▶ [WORK TO COMPLETE]:
Print, unchanged, the line containing "Definition merge (s" along with all lines that follow it to the end of the listing.

▶ [EXTRACTED DATA]:

....

(** [generate_config] up to its last statement. *)
Definition resolve_strata (h : host) (config : gmap string value)
    (target_arch : string) : M strata :=
  repo_author ← getitem config "repo_author";
  project_repo ← getitem config "project_repo";
  volumes_list ← getitem config "volumes";
  container_env ← getitem config "container_env";
  ros2_distro ← getitem config "ros2_distro";
  middleware ← getitem config "middleware";
  target_platorm ← getitem config "target_platorm";
  docker_base_images ← getitem config "docker_base_images";
  docker_file_image_container ← getitem config "docker_file_image_container";
  (* Check constraints *)
  supported ← getitem config "supported";
  supported_architectures ← subscript supported "architectures";
  supported_architectures ← as_str_list supported_architectures;
  if negb (bool_decide (target_arch ∈ supported_architectures))
  then fail (UnsupportedArchitecture target_arch supported_architectures)
  else
  supported ← getitem config "supported";
  supported_middlewares ← subscript supported "middlewares";
  supported_middlewares ← as_str_list supported_middlewares;
  middleware ← as_str middleware;
  if negb (bool_decide (middleware ∈ supported_middlewares))
  then fail (UnsupportedMiddleware middleware supported_middlewares)
  else
  supported ← getitem config "supported";
  supported_ros2_distro ← subscript supported "ros2_distros";
  supported_ros2_distro ← as_str_list supported_ros2_distro;
  ros2_distro ← as_str ros2_distro;
  if negb (bool_decide (ros2_distro ∈ supported_ros2_distro))
  then fail (UnsupportedDistribution ros2_distro supported_ros2_distro)
  else
  (* Repo env *)
  project_repo ← as_str project_repo;
  let local_project_repo_path := joinpath h (ROOT_DIR h) project_repo in
  ok ← probe_dir h local_project_repo_path;
  if negb ok then fail (MissingPath local_project_repo_path)
  else
  let repo_env := literal [
    ("REPO_AUTHOR", repo_author);
    ("PROJECT_REPO", VStr project_repo) ] in
  (* Volumes env *)
  volumes_list ← as_list volumes_list;
  volumes ← check_volumes h volumes_list;
  let volumes_env := literal [
    ("LOCAL_WS_PATH", VStr local_project_repo_path);
    ("VOLUMES", VStr (bash_array_assignment volumes)) ] in
  (* Container env *)
  container_usr ← subscript container_env "container_usr";
  container_usr_text ← format container_usr;
  let container_home := "/home/" ++ container_usr_text in
  let container_ws := container_home ++ "/" ++ project_repo in
  container_usr ← subscript container_env "container_usr";
  container_psw ← subscript container_env "container_psw";
  container_uid ← subscript container_env "container_uid";
  container_gid ← subscript container_env "container_gid";
  container_run_cmd ← getitem config "container_run_cmd";
  let container_env := literal [
    ("CONTAINER_USR", container_usr);
    ("CONTAINER_PSW", container_psw);
    ("CONTAINER_UID", container_uid);
    ("CONTAINER_GID", container_gid);
    ("CONTAINER_HOME", VStr container_home);
    ("CONTAINER_WS", VStr container_ws);
    ("CONTAINER_RUN_CMD", container_run_cmd) ] in
  (* Base image env *)
  '(base_image, build_stage, tag, arch) ←
    base_image_branch docker_base_images supported_architectures
      middleware target_arch;
  base_image ← as_str base_image;
  let base_image_env := literal [
    ("BASE_IMAGE", VStr (replace "ROS2_DISTRO" ros2_distro base_image));
    ("BUILD_STAGE", VStr build_stage);
    ("TARGET_ARCH", VStr arch);
    ("SOURCE_ARCH", VStr (machine h)) ] in
  (* Image env *)
  dockerfile ← subscript docker_file_image_container "dockerfile";
  dockerfile ← as_str dockerfile;
  let dockerfile_name := replace "MIDDLEWARE" middleware dockerfile in
  ok ← probe_file h
         (joinpath h (joinpath h (ROBOTICS_CONTAINER_PATH h) "docker")
            dockerfile_name);
  if negb ok then fail (MissingDockerfile dockerfile_name)
  else
  docker_image ← subscript docker_file_image_container "docker_image";
  docker_image ← as_str docker_image;
  repo_author_text ← as_str repo_author;
  let docker_image_name :=
    replace "ROS2_DISTRO" ros2_distro
      (replace "PROJECT_REPO" project_repo
         (replace "REPO_AUTHOR" repo_author_text docker_image)) in
  docker_container ← subscript docker_file_image_container "docker_container";
  docker_container ← as_str docker_container;
  let docker_container_name :=
    replace "TAG" tag (replace "PROJECT_REPO" project_repo docker_container) in
  let image_env := literal [
    ("DOCKERFILE", VStr dockerfile_name);
    ("DOCKER_IMAGE", VStr docker_image_name);
    ("DOCKER_CONTAINER", VStr docker_container_name);
    ("DOCKER_IMAGE_TAG", VStr tag) ] in
  mret {| repo_env := repo_env; volumes_env := volumes_env;
          container_env := container_env;
          base_image_env := base_image_env; image_env := image_env |}.

(** The final merge. *)
Definition merge (s : strata) : dict value :=
  union (union (union (union (repo_env s) (volumes_env s))
                  (container_env s)) (base_image_env s)) (image_env s).

Definition generate_config (h : host) (config : gmap string value)
    (target_arch : string) : M (dict value) :=
  s ← resolve_strata h config target_arch;
  mret (merge s).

....

▶ [WRITTEN RESPONSE]:
Definition merge (s : strata) : dict value :=
  union (union (union (union (repo_env s) (volumes_env s))
                  (container_env s)) (base_image_env s)) (image_env s).

Definition generate_config (h : host) (config : gmap string value)
    (target_arch : string) : M (dict value) :=
  s ← resolve_strata h config target_arch;
  mret (merge s).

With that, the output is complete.